Provided information >>
(* ===== verification/Server.v ===== *)
(** * The state the commands share (redis.h) and its monad

    One record holds what the modelled commands read and write of
    [struct redisServer], one the databases and one the clients.  Keys, channels,
    patterns and arguments are the texts of the string objects; the dictionaries
    of these structures are finite maps (which [DictRep.v] proves them to be) and the
    lists of clients lists.  A client is known by its identifier where the
    code keeps a pointer to it.

    An operation takes the server to the new server and a result, [None] when an
    assertion fails; [wp] is its total correctness triple. *)
From Stdlib Require Import Lia ZArith String.
From stdpp Require Import base numbers list tactics option gmap fin_maps fin_sets sets.
From S2P Require Import Prelude Util Dict DictIter Object SetType.

#[local] Open Scope Z_scope.

Abbreviation key := (list Z).
Abbreviation cid := positive.

(** ** Data *)

(** A value of the key space; other types than sets are opaque here. *)
Inductive obj := OSet (s : setobj) | OOther (t : otype) (contents : Z).
Definition obj_type (o : obj) : otype := match o with OSet _ => REDIS_SET | OOther t _ => t end.

Inductive reply :=
  | MultiBulkLen (n : Z) | Deferred | Bulk (s : list Z) | Integer (n : Z) | NullBulk | NullMultiBulk | Ok | Queued
  | ErrWrongType | ErrNoKey | ErrSameObject | ErrOutOfRange | ErrSyntax | ErrExecAbort | ErrText (msg : string).

(** The commands of the table [redisCommandTable] that are modelled. *)
Inductive command :=
  | SADD | SREM | SMOVE | SISMEMBER | SCARD | SINTER | SINTERSTORE | SUNION | SUNIONSTORE | SDIFF | SDIFFSTORE
  | DEL | EXISTS | RENAME | RENAMENX | MOVE | EXPIRE | EXPIREAT | PEXPIRE | PEXPIREAT | TTL | PTTL | PERSIST
  | FLUSHDB | FLUSHALL | SUBSCRIBE | UNSUBSCRIBE | PSUBSCRIBE | PUNSUBSCRIBE | PUBLISH
  | MULTI | EXEC | DISCARD | WATCH | UNWATCH.

Record redisDb := mk_db {
  db_dict : gmap key obj; db_expires : gmap key Z; watched_keys : gmap key (list cid);
  blocking_keys : gmap key (list cid); db_ready_keys : gset key }.

Record redisClient := mk_client {
  flags : Z; c_db : Z; argv : list (list Z); c_watched : list (key * Z); mstate : list (command * list (list Z));
  c_channels : gset key; c_patterns : list key; c_reply : list reply }.

(** Flags of a client and classes of events. *)
Definition REDIS_MULTI : Z := 3.
Definition REDIS_DIRTY_CAS : Z := 5.
Definition REDIS_DIRTY_EXEC : Z := 12.
Definition REDIS_PUBSUB : Z := 18.

Definition has_flag (f bit : Z) : bool := Z.testbit f bit.
Definition set_flag (f bit : Z) : Z := Z.lor f (Z.shiftl 1 bit).
Definition clear_flag (f bit : Z) : Z := Z.ldiff f (Z.shiftl 1 bit).

(** What stays fixed while commands run. *)
Record config := mk_config {
  loading : bool; masterhost : bool; lua_time_start : option Z; cluster_enabled : bool; notify_keyspace_events : Z }.

(** [ticks] counts the readings of the clock; [propagated] logs what was fed to
    the AOF and the slaves: database and argument vector. *)
Record server := mk_server {
  cfg : config; dbs : list redisDb; clients : gmap cid redisClient;
  pubsub_channels : gmap key (list cid); pubsub_patterns : list (cid * key);
  ready_keys : list (Z * key); slots_to_keys : gset (Z * key);
  dirty : Z; stat_expiredkeys : Z; stat_keyspace_hits : Z; stat_keyspace_misses : Z;
  ticks : nat; propagated : list (Z * list (list Z)) }.

(** What the model takes as given: the hash function and the resizing policy of
    the tables, addresses, uninitialised memory, the limit of [redis.conf], the
    readings of the clock and the C library's [qsort], which permutes. *)
Class Env := {
  env_hash :: DictType (list Z);
  env_can_resize : bool;
  env_finger : @dict (list Z) unit -> Z;
  env_max_intset : Z;
  env_junk : nat -> Z;
  env_clock : nat -> Z;
  env_qsort : forall {A}, (A -> A -> Z) -> list A -> list A;
  env_qsort_perm : forall {A} (cmp : A -> A -> Z) l, env_qsort cmp l ≡ₚ l;
}.

(** [listDelNode(list,listSearchKey(list,x))]: [None] when [x] is not in the list. *)
Fixpoint list_remove {A} `{EqDecision A} (x : A) (l : list A) : option (list A) :=
  match l with
  | [] => None
  | y :: l => if decide (x = y) then Some l else l' ← list_remove x l; Some (y :: l')
  end.

Lemma list_remove_spec {A} `{EqDecision A} (x : A) l : NoDup l -> match list_remove x l with
  | Some l' => x ∈ l /\ NoDup l' /\ forall y, y ∈ l' <-> y ∈ l /\ y <> x
  | None => x ∉ l
  end.
Proof.
  induction l as [|y l IH]; intros Hnd; cbn [list_remove]; [apply not_elem_of_nil|].
  apply NoDup_cons in Hnd as [Hy Hnd]. destruct (decide (x = y)) as [->|Hne].
  - split; [by left|]. split; [done|]. intros z. rewrite elem_of_cons. split; [|naive_solver]. intros Hz. split; [by right|]. by intros ->.
  - specialize (IH Hnd). destruct (list_remove x l) as [l'|]; cbn; [|by intros [?|?]%elem_of_cons].
    destruct IH as (Hx & Hnd' & Hin). split; [by right|]. split; [constructor; [rewrite Hin; naive_solver | done]|].
    intros z. rewrite !elem_of_cons, Hin. naive_solver.
Qed.

(** ** The monad *)

Definition M (A : Type) : Type := server -> option (server * A).
#[global] Instance M_ret : MRet M := fun A a s => Some (s, a).
#[global] Instance M_bind : MBind M := fun A B f m s => match m s with Some (s, a) => f a s | None => None end.

Definition get : M server := fun s => Some (s, s).
Definition put (s' : server) : M unit := fun _ => Some (s', tt).
Definition fail {A} : M A := fun _ => None.
Definition lift {A} (o : option A) : M A := match o with Some a => mret a | None => fail end.
(** [redisAssert]. *)
Definition assert_ (b : bool) : M unit := if b then mret tt else fail.

(** A loop over a list: [for (j = ...)]. *)
Fixpoint for_each {A} (body : A -> M unit) (l : list A) : M unit :=
  match l with [] => mret tt | a :: l => body a;; for_each body l end.
Fixpoint for_sum {A} (body : A -> M Z) (l : list A) : M Z :=
  match l with [] => mret 0 | a :: l => n ← body a; m ← for_sum body l; mret (n + m) end.

(** ** Field updates *)

Definition upd_dbs (f : list redisDb -> list redisDb) (s : server) : server :=
  mk_server (cfg s) (f (dbs s)) (clients s) (pubsub_channels s) (pubsub_patterns s) (ready_keys s) (slots_to_keys s)
    (dirty s) (stat_expiredkeys s) (stat_keyspace_hits s) (stat_keyspace_misses s) (ticks s) (propagated s).
Definition upd_clients (f : gmap cid redisClient -> gmap cid redisClient) (s : server) : server :=
  mk_server (cfg s) (dbs s) (f (clients s)) (pubsub_channels s) (pubsub_patterns s) (ready_keys s) (slots_to_keys s)
    (dirty s) (stat_expiredkeys s) (stat_keyspace_hits s) (stat_keyspace_misses s) (ticks s) (propagated s).
Definition upd_channels (f : gmap key (list cid) -> gmap key (list cid)) (s : server) : server :=
  mk_server (cfg s) (dbs s) (clients s) (f (pubsub_channels s)) (pubsub_patterns s) (ready_keys s) (slots_to_keys s)
    (dirty s) (stat_expiredkeys s) (stat_keyspace_hits s) (stat_keyspace_misses s) (ticks s) (propagated s).
Definition upd_patterns (f : list (cid * key) -> list (cid * key)) (s : server) : server :=
  mk_server (cfg s) (dbs s) (clients s) (pubsub_channels s) (f (pubsub_patterns s)) (ready_keys s) (slots_to_keys s)
    (dirty s) (stat_expiredkeys s) (stat_keyspace_hits s) (stat_keyspace_misses s) (ticks s) (propagated s).
Definition upd_ready (f : list (Z * key) -> list (Z * key)) (s : server) : server :=
  mk_server (cfg s) (dbs s) (clients s) (pubsub_channels s) (pubsub_patterns s) (f (ready_keys s)) (slots_to_keys s)
    (dirty s) (stat_expiredkeys s) (stat_keyspace_hits s) (stat_keyspace_misses s) (ticks s) (propagated s).
Definition upd_slots (f : gset (Z * key) -> gset (Z * key)) (s : server) : server :=
  mk_server (cfg s) (dbs s) (clients s) (pubsub_channels s) (pubsub_patterns s) (ready_keys s) (f (slots_to_keys s))
    (dirty s) (stat_expiredkeys s) (stat_keyspace_hits s) (stat_keyspace_misses s) (ticks s) (propagated s).
Definition upd_dirty (f : Z -> Z) (s : server) : server :=
  mk_server (cfg s) (dbs s) (clients s) (pubsub_channels s) (pubsub_patterns s) (ready_keys s) (slots_to_keys s)
    (f (dirty s)) (stat_expiredkeys s) (stat_keyspace_hits s) (stat_keyspace_misses s) (ticks s) (propagated s).
Definition upd_stats (expired hits misses : Z) (s : server) : server :=
  mk_server (cfg s) (dbs s) (clients s) (pubsub_channels s) (pubsub_patterns s) (ready_keys s) (slots_to_keys s)
    (dirty s) (stat_expiredkeys s + expired) (stat_keyspace_hits s + hits) (stat_keyspace_misses s + misses) (ticks s) (propagated s).
Definition upd_ticks (f : nat -> nat) (s : server) : server :=
  mk_server (cfg s) (dbs s) (clients s) (pubsub_channels s) (pubsub_patterns s) (ready_keys s) (slots_to_keys s)
    (dirty s) (stat_expiredkeys s) (stat_keyspace_hits s) (stat_keyspace_misses s) (f (ticks s)) (propagated s).
Definition upd_propagated (f : list (Z * list (list Z)) -> list (Z * list (list Z))) (s : server) : server :=
  mk_server (cfg s) (dbs s) (clients s) (pubsub_channels s) (pubsub_patterns s) (ready_keys s) (slots_to_keys s)
    (dirty s) (stat_expiredkeys s) (stat_keyspace_hits s) (stat_keyspace_misses s) (ticks s) (f (propagated s)).

Definition modify (f : server -> server) : M unit := fun s => Some (f s, tt).

(** ** Clients and databases *)

Definition get_client (c : cid) : M redisClient := s ← get; lift (clients s !! c).
Definition mod_client (c : cid) (f : redisClient -> redisClient) : M unit :=
  cl ← get_client c; modify (upd_clients (fun m => <[c := f cl]> m)).

Definition get_db (id : Z) : M redisDb := s ← get; lift (rd (dbs s) id).
Definition mod_db (id : Z) (f : redisDb -> redisDb) : M unit :=
  s ← get; db ← lift (rd (dbs s) id); l ← lift (wr (dbs s) id (f db)); modify (upd_dbs (fun _ => l)).

Definition with_flags (f : Z -> Z) (c : redisClient) : redisClient :=
  mk_client (f (flags c)) (c_db c) (argv c) (c_watched c) (mstate c) (c_channels c) (c_patterns c) (c_reply c).
Definition with_argv (l : list (list Z)) (c : redisClient) : redisClient :=
  mk_client (flags c) (c_db c) l (c_watched c) (mstate c) (c_channels c) (c_patterns c) (c_reply c).
Definition with_watched (l : list (key * Z)) (c : redisClient) : redisClient :=
  mk_client (flags c) (c_db c) (argv c) l (mstate c) (c_channels c) (c_patterns c) (c_reply c).
Definition with_mstate (l : list (command * list (list Z))) (c : redisClient) : redisClient :=
  mk_client (flags c) (c_db c) (argv c) (c_watched c) l (c_channels c) (c_patterns c) (c_reply c).
Definition with_channels (X : gset key) (c : redisClient) : redisClient :=
  mk_client (flags c) (c_db c) (argv c) (c_watched c) (mstate c) X (c_patterns c) (c_reply c).
Definition with_patterns (l : list key) (c : redisClient) : redisClient :=
  mk_client (flags c) (c_db c) (argv c) (c_watched c) (mstate c) (c_channels c) l (c_reply c).
Definition with_reply (l : list reply) (c : redisClient) : redisClient :=
  mk_client (flags c) (c_db c) (argv c) (c_watched c) (mstate c) (c_channels c) (c_patterns c) l.

(** The reply list of a client grows at its end; whether and when it is written
    to the socket is the business of networking.c. *)
Definition addReplies (c : cid) (rs : list reply) : M unit := mod_client c (fun cl => with_reply (c_reply cl ++ rs) cl).
Definition addReply (c : cid) (r : reply) : M unit := addReplies c [r].

(** [c->argv[j]] *)
Definition arg (c : cid) (j : nat) : M (list Z) := cl ← get_client c; lift (argv cl !! j).

(** ** Total correctness *)

Definition wp {A} (m : M A) (s : server) (Q : server -> A -> Prop) : Prop :=
  match m s with Some (s', a) => Q s' a | None => False end.

Section Wp.
Implicit Types (s : server).

Lemma wp_ret {A} (a : A) s (Q : server -> A -> Prop) : Q s a -> wp (mret a) s Q.
Proof. done. Qed.

Lemma wp_bind {A B} (m : M B) (f : B -> M A) s (Q : server -> A -> Prop) : wp m s (fun s' b => wp (f b) s' Q) -> wp (m ≫= f) s Q.
Proof. unfold wp, mbind, M_bind. by destruct (m s) as [[s' b]|]. Qed.

Lemma wp_mono {A} (m : M A) s (Q Q' : server -> A -> Prop) : wp m s Q -> (forall s' a, Q s' a -> Q' s' a) -> wp m s Q'.
Proof. unfold wp. destruct (m s) as [[s' a]|]; auto. Qed.

Lemma wp_lift {A} (o : option A) a s (Q : server -> A -> Prop) : o = Some a -> Q s a -> wp (lift o) s Q.
Proof. by intros ->. Qed.

Lemma wp_get s (Q : server -> server -> Prop) : Q s s -> wp get s Q.
Proof. done. Qed.

Lemma wp_modify f s (Q : server -> unit -> Prop) : Q (f s) tt -> wp (modify f) s Q.
Proof. done. Qed.

Lemma wp_assert (b : bool) s (Q : server -> unit -> Prop) : b = true -> Q s tt -> wp (assert_ b) s Q.
Proof. by intros ->. Qed.

Lemma wp_get_client c cl s (Q : server -> redisClient -> Prop) : clients s !! c = Some cl -> Q s cl -> wp (get_client c) s Q.
Proof. intros H HQ. unfold get_client. apply wp_bind, wp_get. by apply (wp_lift _ cl). Qed.

Lemma wp_mod_client c cl f s (Q : server -> unit -> Prop) : clients s !! c = Some cl ->
  Q (upd_clients (fun m => <[c := f cl]> m) s) tt -> wp (mod_client c f) s Q.
Proof. intros H HQ. unfold mod_client. apply wp_bind. by apply (wp_get_client c cl). Qed.

Lemma wp_get_db id db s (Q : server -> redisDb -> Prop) : rd (dbs s) id = Some db -> Q s db -> wp (get_db id) s Q.
Proof. intros H HQ. unfold get_db. apply wp_bind, wp_get. by apply (wp_lift _ db). Qed.

Lemma wp_mod_db id db f s (Q : server -> unit -> Prop) : rd (dbs s) id = Some db ->
  Q (upd_dbs (fun l => <[Z.to_nat id := f db]> l) s) tt -> wp (mod_db id f) s Q.
Proof.
  intros H HQ. unfold mod_db. apply wp_bind, wp_get, wp_bind, (wp_lift _ db); [done|].
  apply wp_bind, (wp_lift _ (<[Z.to_nat id := f db]> (dbs s))).
  - unfold rd, wr in *. destruct (id <? 0) eqn:E; [done|]. apply lookup_lt_Some in H.
    assert ((0 <=? id) && (id <? zlen (dbs s)) = true) as ->; [lia | done].
  - apply wp_modify. exact HQ.
Qed.

Lemma wp_for_each {B} (body : B -> M unit) (I : list B -> server -> Prop) l s (Q : server -> unit -> Prop) :
  I [] s -> (forall pre b post s, l = pre ++ b :: post -> I pre s -> wp (body b) s (fun s' _ => I (pre ++ [b]) s')) ->
  (forall s, I l s -> Q s tt) -> wp (for_each body l) s Q.
Proof.
  intros H0 Hstep HQ. assert (forall post pre s, l = pre ++ post -> I pre s -> wp (for_each body post) s Q) as H; [|by apply (H l [])].
  induction post as [|b post IH]; intros pre s1 Hl Hpre; cbn [for_each].
  - apply wp_ret, HQ. by rewrite Hl, app_nil_r.
  - apply wp_bind. eapply wp_mono; [by apply (Hstep pre b post)|]. intros s' [] H'. apply (IH (pre ++ [b])); [|done].
    by rewrite <- app_assoc.
Qed.

End Wp.

Lemma has_set_flag f a b : 0 <= a -> 0 <= b -> has_flag (set_flag f a) b = has_flag f b || (a =? b).
Proof.
  intros Ha Hb. unfold has_flag, set_flag. rewrite Z.lor_spec, Z.shiftl_spec by done. f_equal.
  destruct (Z.eqb_spec a b) as [->|Hn]; [by rewrite Z.sub_diag|].
  destruct (decide (b < a)); [by rewrite Z.testbit_neg_r by lia|]. replace 1 with (2 ^ 0) by done. apply Z.pow2_bits_false. lia.
Qed.

Lemma has_clear_flag f a b : 0 <= a -> 0 <= b -> has_flag (clear_flag f a) b = has_flag f b && negb (a =? b).
Proof.
  intros Ha Hb. unfold has_flag, clear_flag. rewrite Z.ldiff_spec, Z.shiftl_spec by done. f_equal. f_equal.
  destruct (Z.eqb_spec a b) as [->|Hn]; [by rewrite Z.sub_diag|].
  destruct (decide (b < a)); [by rewrite Z.testbit_neg_r by lia|]. replace 1 with (2 ^ 0) by done. apply Z.pow2_bits_false. lia.
Qed.
Lemma client_evolves_trans a b c : client_evolves a b -> client_evolves b c -> client_evolves a c.
Proof.
  intros (H1 & H2 & H3 & H4) (K1 & K2 & K3 & K4). split_and!; try congruence. intros i Hi. rewrite (K4 i Hi), (H4 i Hi).
  by destruct (has_flag (flags a) i), (i =? REDIS_DIRTY_CAS), (has_flag (flags b) i), (has_flag (flags c) i).
Qed.

Lemma evolves_refl s : evolves s s.
Proof.
  constructor; [done | done | |].
  - intros c. destruct (clients s !! c); constructor. apply client_evolves_refl.
  - intros id. destruct (rd (dbs s) id); by constructor.
Qed.

Lemma evolves_trans s s1 s2 : evolves s s1 -> evolves s1 s2 -> evolves s s2.
Proof.
  intros [H1 H2 H3 H4] [K1 K2 K3 K4]. constructor; [congruence | congruence | |].
  - intros c. specialize (H3 c). specialize (K3 c). destruct H3; inversion K3; subst; constructor. by eapply client_evolves_trans.
  - intros id. specialize (H4 id). specialize (K4 id). destruct H4; inversion K4; subst; constructor. congruence.
Qed.

Lemma changes_refl s : changes ∅ s s.
Proof. split; [apply evolves_refl | done]. Qed.

Lemma changes_trans L1 L2 s s1 s2 : changes L1 s s1 -> changes L2 s1 s2 -> changes (L1 ∪ L2) s s2.
Proof.
  intros [H1 H2] [K1 K2]. split; [by eapply evolves_trans|]. intros x Hx.
  destruct (H2 x ltac:(set_solver)) as [<- <-]. apply K2. set_solver.
Qed.

Lemma changes_mono L L' s s' : L ⊆ L' -> changes L s s' -> changes L' s s'.
Proof. intros HL [H1 H2]. split; [done|]. intros x Hx. apply H2. set_solver. Qed.

Lemma evolves_live s s' c : evolves s s' -> is_Some (clients s !! c) -> is_Some (clients s' !! c).
Proof. intros [_ _ H _] Hc. specialize (H c). destruct H; [eauto | by destruct Hc]. Qed.

Lemma evolves_db s s' id : evolves s s' -> is_Some (rd (dbs s) id) -> is_Some (rd (dbs s') id).
Proof. intros [_ _ _ H] Hd. specialize (H id). destruct H; [eauto | by destruct Hd]. Qed.

Lemma evolves_watch s s' : evolves s s' -> watch_rep s -> watch_rep s'.
Proof.
  intros Hev [H1 H2 H3]. pose proof Hev as [E1 E2 E3 E4]. constructor.
  - intros c cl' Hcl. specialize (E3 c). rewrite Hcl in E3. destruct (clients s !! c) as [cl|] eqn:Hc; inversion E3 as [? ? (_ & Hw & _)|]; subst.
    rewrite Hw. by apply H1.
  - intros c x Hx. destruct (H2 c x Hx) as [? ?]. split; [by eapply evolves_live | by eapply evolves_db].
  - intros id db' Hdb k. specialize (E4 id). rewrite Hdb in E4. destruct (rd (dbs s) id) as [db|] eqn:Hd; inversion E4 as [? ? Hw|]; subst.
    rewrite Hw. by apply (H3 id db Hd).
Qed.

Definition volatile_ok (s : server) : Prop := forall x, is_Some (expire_at s x) -> is_Some (dict_at s x).
Definition objects_ok (s : server) : Prop := forall x o, dict_at s x = Some o -> obj_ok o.
Definition slots_ok (s : server) : Prop := cluster_enabled (cfg s) = true ->
  (forall sl k, (sl, k) ∈ slots_to_keys s <-> is_Some (dict_at s (0, k)) /\ keyHashSlot k (zlen k) = Some sl) /\
  (forall x, x.1 <> 0 -> dict_at s x = None).

(** Consistency after a change needs only to be checked for the keys. *)
Lemma server_ok_evolves s s' : server_ok s -> evolves s s' -> volatile_ok s' -> objects_ok s' -> slots_ok s' -> server_ok s'.
Proof.
  intros [H1 H2 H3 H4 H5 H6] Hev Hv Ho Hs. pose proof Hev as [E1 E2 E3 E4]. constructor; [| by eapply evolves_watch | done | done | |].
  - destruct H1 as (subs & psubs & Hr & Hp). exists subs, psubs. split; [by eapply pubsub_rep_view | done].
  - intros Hc. destruct (Hs Hc) as [? ?]. split_and!; [done | done|]. intros c cl' Hcl. specialize (E3 c). rewrite Hcl in E3.
    destruct (clients s !! c) as [cl|] eqn:Hcl0; inversion E3 as [? ? (Hd & _)|]; subst. rewrite Hd. rewrite E1 in Hc. by eapply H5.
  - intros c cl' Hcl. specialize (E3 c). rewrite Hcl in E3. destruct (clients s !! c) as [cl|] eqn:Hcl0; inversion E3 as [? ? (Hd & _)|]; subst.
    rewrite Hd. eapply evolves_db; [exact Hev|]. by eapply H6.
Qed.

(** A step that touches no key. *)
Lemma server_ok_quiet s s' : server_ok s -> changes ∅ s s' -> slots_to_keys s' = slots_to_keys s -> server_ok s'.
Proof.
  intros Hok [Hev Hx] Hs. assert (forall x, dict_at s' x = dict_at s x /\ expire_at s' x = expire_at s x) as Heq by (intros x; by apply Hx).
  eapply server_ok_evolves; [exact Hok | exact Hev | | |].
  - intros x. destruct (Heq x) as [-> ->]. apply Hok.
  - intros x o. destruct (Heq x) as [-> _]. apply Hok.
  - unfold slots_ok. rewrite (ev_cfg _ _ Hev), Hs. intros Hc. destruct (ok_slots s Hok Hc) as (H1 & H2 & _). split.
    + intros sl k. destruct (Heq (0, k)) as [-> _]. apply H1.
    + intros x. destruct (Heq x) as [-> _]. apply H2.
Qed.

(** *** Effects on the state *)

Lemma changes_same s s' : cfg s' = cfg s -> dbs s' = dbs s -> clients s' = clients s -> pubsub_channels s' = pubsub_channels s ->
  pubsub_patterns s' = pubsub_patterns s -> changes ∅ s s'.
Proof.
  intros H1 H2 H3 H4 H5. split; [|intros x _; unfold dict_at, expire_at; by rewrite H2]. constructor.
  - done.
  - unfold pview. congruence.
  - rewrite H3. apply (evolves_refl s).
  - rewrite H2. apply (evolves_refl s).
Qed.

The task >>
When a line holds the string "decide", pull it out of the listing.

Solution >>
  | y :: l => if decide (x = y) then Some l else l' ← list_remove x l; Some (y :: l')
  apply NoDup_cons in Hnd as [Hy Hnd]. destruct (decide (x = y)) as [->|Hne].
  destruct (decide (b < a)); [by rewrite Z.testbit_neg_r by lia|]. replace 1 with (2 ^ 0) by done. apply Z.pow2_bits_false. lia.
  destruct (decide (b < a)); [by rewrite Z.testbit_neg_r by lia|]. replace 1 with (2 ^ 0) by done. apply Z.pow2_bits_false. lia.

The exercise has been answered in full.